The battered body of Abrar Fahad, 21, was found in his dormitory hours after he wrote a Facebook post slamming Prime Minister Sheikh Hasina for signing a water-sharing deal with India.

He was beaten with a cricket bat and other blunt objects for six hours by 25 fellow students who were members of the ruling Awami League’s student wing, the Bangladesh Chhatra

League (BCL).

“I am happy with the verdict,” Fahad’s father, Barkat Ullah, told reporters outside court after the sentencing.

“I hope the punishment­s will be served soon.”

The remaining five perpetrato­rs were handed life imprisonme­nt.

Chief prosecutor Mohammad Abu Abdullah Bhuiyuan said the murder was premeditat­ed.

All those given death sentences were between 20 and 22 years old at the time of the murder and attended the elite Bangladesh University of Engineerin­g and Technology alongside Fahad.

Three of the defendants are still at large while the rest were in the courtroom.

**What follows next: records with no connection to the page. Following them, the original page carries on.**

(* ===== verification/FsDir.v ===== *)
(** * Directories

    A directory is a file of 16-byte entries: dirlookup finds the first entry in
    use with a name and dirlink writes one, over the file operations of FsFile and
    FsWrite and the inode cache of Icache. *)

From S2P Require Import Prelude Types StringC Spinlock Kalloc Vm VmCopy Sched Sleeplock Run Bio BioProps Log Recover LogOps Tx Fs FsPure Icache FsBlocks FsFile FsWrite FsProps.

(** The directory entry at [off]. *)
Definition dirent_at (V : Z → bytes) (r : inode) (off : Z) : bytes :=
  λ x, if decide (0 ≤ x < sizeof_dirent) then file_byte V r (off + x) else 0.

(** Two names are the same to the file system: equal up to their NUL or their
    first DIRSIZ characters. *)
Definition same_name (s t : bytes) : bool := bool_decide (cstr (Z.to_nat DIRSIZ) s 0 = cstr (Z.to_nat DIRSIZ) t 0).

(** An entry in use for [name]. *)
Definition names (name de : bytes) : bool := negb (de_inum de =? 0) && same_name name (de_name de).

(** The offset of the first entry of a directory for which [P] holds. *)
Definition dir_find (P : bytes → bool) (V : Z → bytes) (r : inode) : option Z :=
  List.find (λ off, P (dirent_at V r off)) (dir_offs (i_size r)).

Lemma cstr_shift n m m' p q : (∀ x, 0 ≤ x < Z.of_nat n → m (p + x) = m' (q + x)) → cstr n m p = cstr n m' q.
Proof.
  revert p q. induction n as [|n IH]; intros p q Hx; [done|]. cbn [cstr].
  rewrite <-(Z.add_0_r p), <-(Z.add_0_r q), Hx by lia. rewrite !Z.add_0_r. case_match; [|done]. f_equal. apply IH.
  intros x Hx'. replace (p + 1 + x) with (p + (1 + x)) by lia. rewrite Hx by lia. f_equal. lia.
Qed.

Lemma namecmp_same s t : (namecmp s t =? 0) = same_name s t.
Proof.
  unfold namecmp, same_name. apply eq_true_iff_eq. rewrite Z.eqb_eq, bool_decide_eq_true, Strings.strncmp_zero_iff.
  rewrite (cstr_shift _ (beside s t DIRSIZ) s 0 0), (cstr_shift _ (beside s t DIRSIZ) t DIRSIZ 0); [done|..]; unfold beside.
  - intros x Hx. rewrite (proj2 (Z.ltb_ge _ _)) by lia. f_equal. lia.
  - intros x Hx. rewrite (proj2 (Z.ltb_lt _ _)) by (unfold DIRSIZ in *; lia). done.
Qed.
(* ===== verification/ConsoleProps.v ===== *)
(** * The console's line discipline

    The input buffer as two byte sequences: the lines that consoleread may take
    ([ready]) and the line being edited ([line]).  consoleintr is an editor on
    them, [edit], that echoes what it does. *)

From S2P Require Import Prelude Types StringC Spinlock Kalloc Vm Sched Sleeplock Run Sleep Riscv Uart UartProps Printf Console.

(** ** The abstract editor *)

Definition is_erase (c : Z) : bool := (c =? ctrl_H) || (c =? 0x7f).
Definition cr_to_nl (c : Z) : Z := if c =? 13 then newline else c.
Definition ends_line (c : Z) : bool := (c =? newline) || (c =? ctrl_D).
Definition room_for (ready line : list Z) : bool := Z.of_nat (length ready + length line) <? INPUT_BUF.

Definition edit (c : Z) (ready line : list Z) : list Z * list Z :=
  if c =? ctrl_U then (ready, [])
  else if is_erase c then (ready, removelast line)
  else if nz c && room_for ready line then
    let line := line ++ [cr_to_nl c] in
    if ends_line (cr_to_nl c) || negb (room_for ready line) then (ready ++ line, []) else (ready, line)
  else (ready, line).

(** What is sent to the terminal: an erased character is overwritten. *)
Definition rubout : list Z := [8; 32; 8].
Definition echo (c : Z) (ready line : list Z) : list Z :=
  if c =? ctrl_U then concat (replicate (length line) rubout)
  else if is_erase c then (match line with [] => [] | _ => rubout end)
  else if nz c && room_for ready line then [cr_to_nl c]
  else [].
(* ===== verification/Pipe.v ===== *)
(** * pipe.c: pipes

    pipeclose, pipewrite and piperead; pipealloc, which allocates files, is in
    File.  A pipe is named by the page it lies in. *)

From S2P Require Import Prelude Types StringC Spinlock Kalloc Vm Sched.

Definition get_pipe (pi : Z) : K pipe := gets (λ w, w_pipes w pi).
Definition upd_pipe (pi : Z) (f : pipe → pipe) : K unit :=
  modify (λ w, set_pipes (alter f pi (w_pipes w)) w).

Section Pipe.
Context `{Layout}.

Definition pipeclose (pi : Z) (writable : bool) : K unit :=
  acquire (LPipe pi) ;;
  (if writable then
     upd_pipe pi (set_pi_writeopen false) ;;
     wakeup (CPipeRead pi)
   else
     upd_pipe pi (set_pi_readopen false) ;;
     wakeup (CPipeWrite pi)) ;;
  p <- get_pipe pi ;;
  if negb (pi_readopen p) && negb (pi_writeopen p) then
    release (LPipe pi) ;;
    kfree pi
  else release (LPipe pi).

(** The wait for room in pipewrite: false when the pipe has no reader or the
    process has been killed. *)
Definition pipe_room (pi pr : Z) : K bool :=
  loop_wait (
    p <- get_pipe pi ;;
    if pi_nwrite p =? u32 (pi_nread p + PIPESIZE) then
      me <- get_proc pr ;;
      if negb (pi_readopen p) || p_killed me then ret (Some false) else
      wakeup (CPipeRead pi) ;;
      sleep (CPipeWrite pi) (LPipe pi) ;;
      ret None
    else ret (Some true)).

(** A round of pipewrite's loop: it ends with -1, or at [i]. *)
Definition write_byte (pi pr addr i : Z) : K (option Z) :=
  ok <- pipe_room pi pr ;;
  if negb ok then release (LPipe pi) ;; ret (Some (-1)) else
  me <- get_proc pr ;;
  e <- copyin (p_pagetable me) zeroes (u64 (addr + i)) 1 ;;
  if e.1 =? -1 then ret (Some i) else
  upd_pipe pi (λ p, set_pi_data (<[pi_nwrite p `mod` PIPESIZE := e.2 0]> (pi_data p)) p) ;;
  upd_pipe pi (λ p, set_pi_nwrite (u32 (pi_nwrite p + 1)) p) ;;
  ret None.

Definition pipewrite (pi addr n : Z) : K Z :=
  mp <- myproc ;;
  pr <- deref mp ;;
  acquire (LPipe pi) ;;
  r <- for_find (seqZ 0 n) (write_byte pi pr addr) ;;
  if bool_decide (r = Some (-1)) then ret (-1) else
  wakeup (CPipeRead pi) ;;
  release (LPipe pi) ;;
  ret (default (Z.max 0 n) r).

(** The wait for input in piperead: false when the process has been killed. *)
Definition pipe_input (pi pr : Z) : K bool :=
  loop_wait (
    p <- get_pipe pi ;;
    if (pi_nread p =? pi_nwrite p) && pi_writeopen p then
      me <- get_proc pr ;;
      if p_killed me then ret (Some false) else
      sleep (CPipeRead pi) (LPipe pi) ;;
      ret None
    else ret (Some true)).

(** A round of piperead's loop. *)
Definition read_byte (pi pr addr i : Z) : K (option Z) :=
  p <- get_pipe pi ;;
  if pi_nread p =? pi_nwrite p then ret (Some i) else
  let ch := pi_data p (pi_nread p `mod` PIPESIZE) in
  upd_pipe pi (λ p, set_pi_nread (u32 (pi_nread p + 1)) p) ;;
  me <- get_proc pr ;;
  e <- copyout (p_pagetable me) (u64 (addr + i)) (λ _, ch) 1 ;;
  if e =? -1 then ret (Some i) else
  ret None.

Definition piperead (pi addr n : Z) : K Z :=
  mp <- myproc ;;
  pr <- deref mp ;;
  acquire (LPipe pi) ;;
  ok <- pipe_input pi pr ;;
  if negb ok then release (LPipe pi) ;; ret (-1) else
  r <- for_find (seqZ 0 n) (read_byte pi pr addr) ;;
  wakeup (CPipeWrite pi) ;;
  release (LPipe pi) ;;
  ret (default (Z.max 0 n) r).

End Pipe.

Faruque Ahmed, a lawyer for the defendants, said the sentence would be appealed.

“I am very disappoint­ed at the verdict. It is not fair,” he said.

“They are young men and some of the best students of the country. They were sentenced to death despite no proper evidence against some of them.”

Fahad had put up a post on Facebook that went viral hours before his death.

In it, he criticised the government for signing an accord that allowed India to take water from a river that lies on the boundary the two countries share.

Fahad had been seen, in leaked CCTV footage that went viral on social media, walking into a dormitory with some BCL activists.

About six hours later, his body was carried out by the students and laid on the ground.

Protests in the days after Fahad’s murder called for the attackers to be harshly punished and for the BCL to be banned.

Hasina vowed soon afterwards that the killers would get the “highest punishment”.

The BCL has earned notoriety in recent years after some of its members were accused of killing, violence and extortion.

Death sentences are common in Bangladesh with hundreds of people on death row. All executions are by hanging, a legacy of the British colonial era.